Phasic LC drives responses across cortical target regions. (A) Schematic showing location of prefrontal EEG electrodes for recording ERPs and S1 electrodes for recording LFPs during blocks of tonic or phasic optogenetic LC stimulation. (B) Excerpts of laser pulse trains used for LC photoactivation: tonic (3-Hz continuous, cyan blue) or phasic (three-pulse 12 Hz every 0.5 Hz, dark blue). (Scale bar: 1 s.) (C) Graph showing no change in δ dominance of EEG recording over 100 s for either phasic or tonic LC photoactivation. (D) Average PFC ERP signal across 100 s of continuous LC photoactivation (n = 16 recordings, n = 6 animals, 50 trials, 2 s per trial) from 100 to 400 ms after laser pulse onset (expansion of boxed region in Inset). (Inset) Extended cortical ERP at −0.2 s through +0.5 s post-LC stimulation with line at laser onset.

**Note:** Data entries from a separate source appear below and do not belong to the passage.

(** With a token and a well-formed URL, a heating command sends exactly
    the control request for the URL expression of its version, and it
    succeeds exactly when a response with status 200 or 204 comes back. *)
Lemma turnHeating_outcome s s1 :
  getAuthToken rt s = (None, s1) ->
  let url := controlURL (HM.Config (hm s1)) in
  checkURL rt url = None ->
  sent (world (snd (turnHeatingWith rt controlURL mode s)))
  = (sent (world s1) ++ [controlRequest url (HM.Token (hm s1)) mode])%list /\
  (fst (turnHeatingWith rt controlURL mode s) = None <->
   exists x rest resp,
     network (world s1) = x :: rest /\ reply x = inr resp /\
     (StatusCode resp = StatusOK \/ StatusCode resp = StatusNoContent)).
Proof.
  intros Ha url Hurl. unfold turnHeatingWith, bind. rewrite Ha.
  cbn [getHM fst snd]. fold url. split.
  - pose proof (makeHeatingControlRequest_sent url mode s1) as H.
    unfold sentBetween in H. now rewrite Hurl in H.
  - now apply makeHeatingControlRequest_result.
Qed.



End ActuatorOutcome.

End ProgramFacts.

(** The copy of [turnHeatingOn] and [turnHeatingOff] in
    heating_control.go sends its command to the configured URL template
    filled with the configured device, with charging mode 1 for on and 2
    for off. *)
Lemma heating_control_go_request rt mode s s1 :
  getAuthToken rt s = (None, s1) ->
  let url := Sprintf rt (HeatPumpControlURL (HM.Config (hm s1)))
                     (HeatPumpID (HM.Config (hm s1))) in
  checkURL rt url = None ->
  sent (world (snd (turnHeatingWith rt (controlURL_heating_control rt) mode s)))
  = (sent (world s1)
     ++ [mkRequest "PUT" url
           [("Authorization", "Bearer " +:+ HM.Token (hm s1));
            ("Content-Type", "application/json")]
           (Some [("heatPumpChargingMode", JNumber mode)])])%list.
Proof.
  intros Ha url Hurl.
  exact (proj1 (turnHeating_outcome rt (controlURL_heating_control rt) mode s s1 Ha Hurl)).
Qed.


(** The copy of the two commands in heating_manager.go, whose [Config]
    has neither a template nor a device, formats a literal: its request
    goes to the URL that ends in xxx.  The copy in heating_control.go,
    run on the same state, sends it to the configured device. *)
Example heating_manager_go_fixed_url :
  let s := mkState (loggedIn false) (sampleWorld sampleNoon [ok 200 "done"] ∅) in
  let s' := snd (turnHeatingOn sampleRuntime controlURL_heating_manager s) in
  map URL (sent (world s'))
  = ["https://cloud.solar-manager.ch/v1/control/heat-pump/xxx"] /\
  controlURL_heating_control sampleRuntime (HM.Config (hm s))
  = "https://pump.example/v1/control/heat-pump/42" /\
  map URL (sent (world (snd (turnHeatingOn sampleRuntime
                               (controlURL_heating_control sampleRuntime) s))))
  = ["https://pump.example/v1/control/heat-pump/42"].
Proof. vm_compute. repeat split; reflexivity. Qed.

(** *** The scenarios of the specification *)

(** Threshold 55, reading 60: the flag is set and the line printed says
    that the threshold was exceeded. *)
Example scenario_reading_above_threshold :
  let s := mkState (NewHeatingManager sampleConfig)
             (sampleWorld sampleNoon [ok 200 "tok1"; ok 200 "60"] ∅) in
  let s' := snd (checkTemperature sampleRuntime s) in
  HM.TemperatureExceeded (hm s') = true /\
  output (world s') = [PrintTemperatureExceeded (float64_of_Z 55)].
Proof. vm_compute. split; reflexivity. Qed.

(** No checkpoint file at startup, interval 168 hours: the first weekly
    check is due at once. *)
Example scenario_no_checkpoint :
  fst (nextWeeklyCheckDuration
         (mkState (NewHeatingManager sampleConfig)
                  (sampleWorld sampleNoon [] ∅))) = 0.
Proof. reflexivity. Qed.

(** A login answered with expiresIn = 3600: a call 3601 seconds later
    refreshes the token before going on. *)
Example scenario_refresh_after_expiry :
  let s := mkState (NewHeatingManager sampleConfig)
             (sampleWorld sampleNoon
                [mkExchange 0 (inr (mkResponse 200 "tok1"));
                 mkExchange (3601 * time.Second) (inr (mkResponse 200 "60"));
                 ok 200 "tok2"; ok 200 "61"] ∅) in
  let s1 := snd (getTemperature sampleRuntime s) in
  let s2 := snd (getTemperature sampleRuntime s1) in
  HM.TokenExpiry (hm s1) = sampleNoon + 3600 * time.Second /\
  map URL (sent (world s2))
  = ["https://cloud.solar-manager.ch/v1/oauth/login";
     "https://cloud.solar-manager.ch/v1/stream/sensor/site/sensor1";
     "https://cloud.solar-manager.ch/v1/oauth/refresh";
     "https://cloud.solar-manager.ch/v1/stream/sensor/site/sensor1"] /\
  HM.Token (hm s2) = "tok2".
Proof. vm_compute. repeat split; reflexivity. Qed.

(** *** Witnesses and counterexamples *)

(** C1 as stated fails when the checkpoint file cannot be written. *)
Lemma C1_counterexample :
  ~ (forall rt controlURL s,
       let s' := snd (weeklyCheck rt controlURL s) in
       HM.TemperatureExceeded (hm s') = false /\
       files (world s') !! HM.LastCheckFile (hm s)
       = Some (time.Format (zone (world s')) (clock (world s')))).
Proof.
  intros H.
  specialize (H sampleRuntime controlURL_heating_manager
                (mkState (loggedIn true)
                   (mkWorld sampleNoon 0 [] [] ∅ {["lastCheck.txt"]} [] []))).
  destruct H as [_ H]. vm_compute in H. discriminate.
Qed.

Phasic-LC ERPs (dark blue lines) show both N100-like (130-ms latency) and P300-like (330-ms latency) components. (E) Averaged LFP signal from S1 cortex from 100 to 400 ms after laser pulse onset during 100 s of continuous LC photoactivation showing N100-like and P300-like responses after phasic (dark blue lines) LC bursting (n = 18 recordings, n = 7 animals) (Inset, extended LFP at −0.2 s through +0.5 s post-LC stimulation with line at laser onset). (F) Neither tonic (cyan blue) nor phasic (dark blue) LC activation alone caused temporally specific changes in S1 single-unit activity (SUA; n = 135 units, 18 recordings from seven animals) (Inset) S1 SUA at −0.2 through +0.5 s with line at laser onset.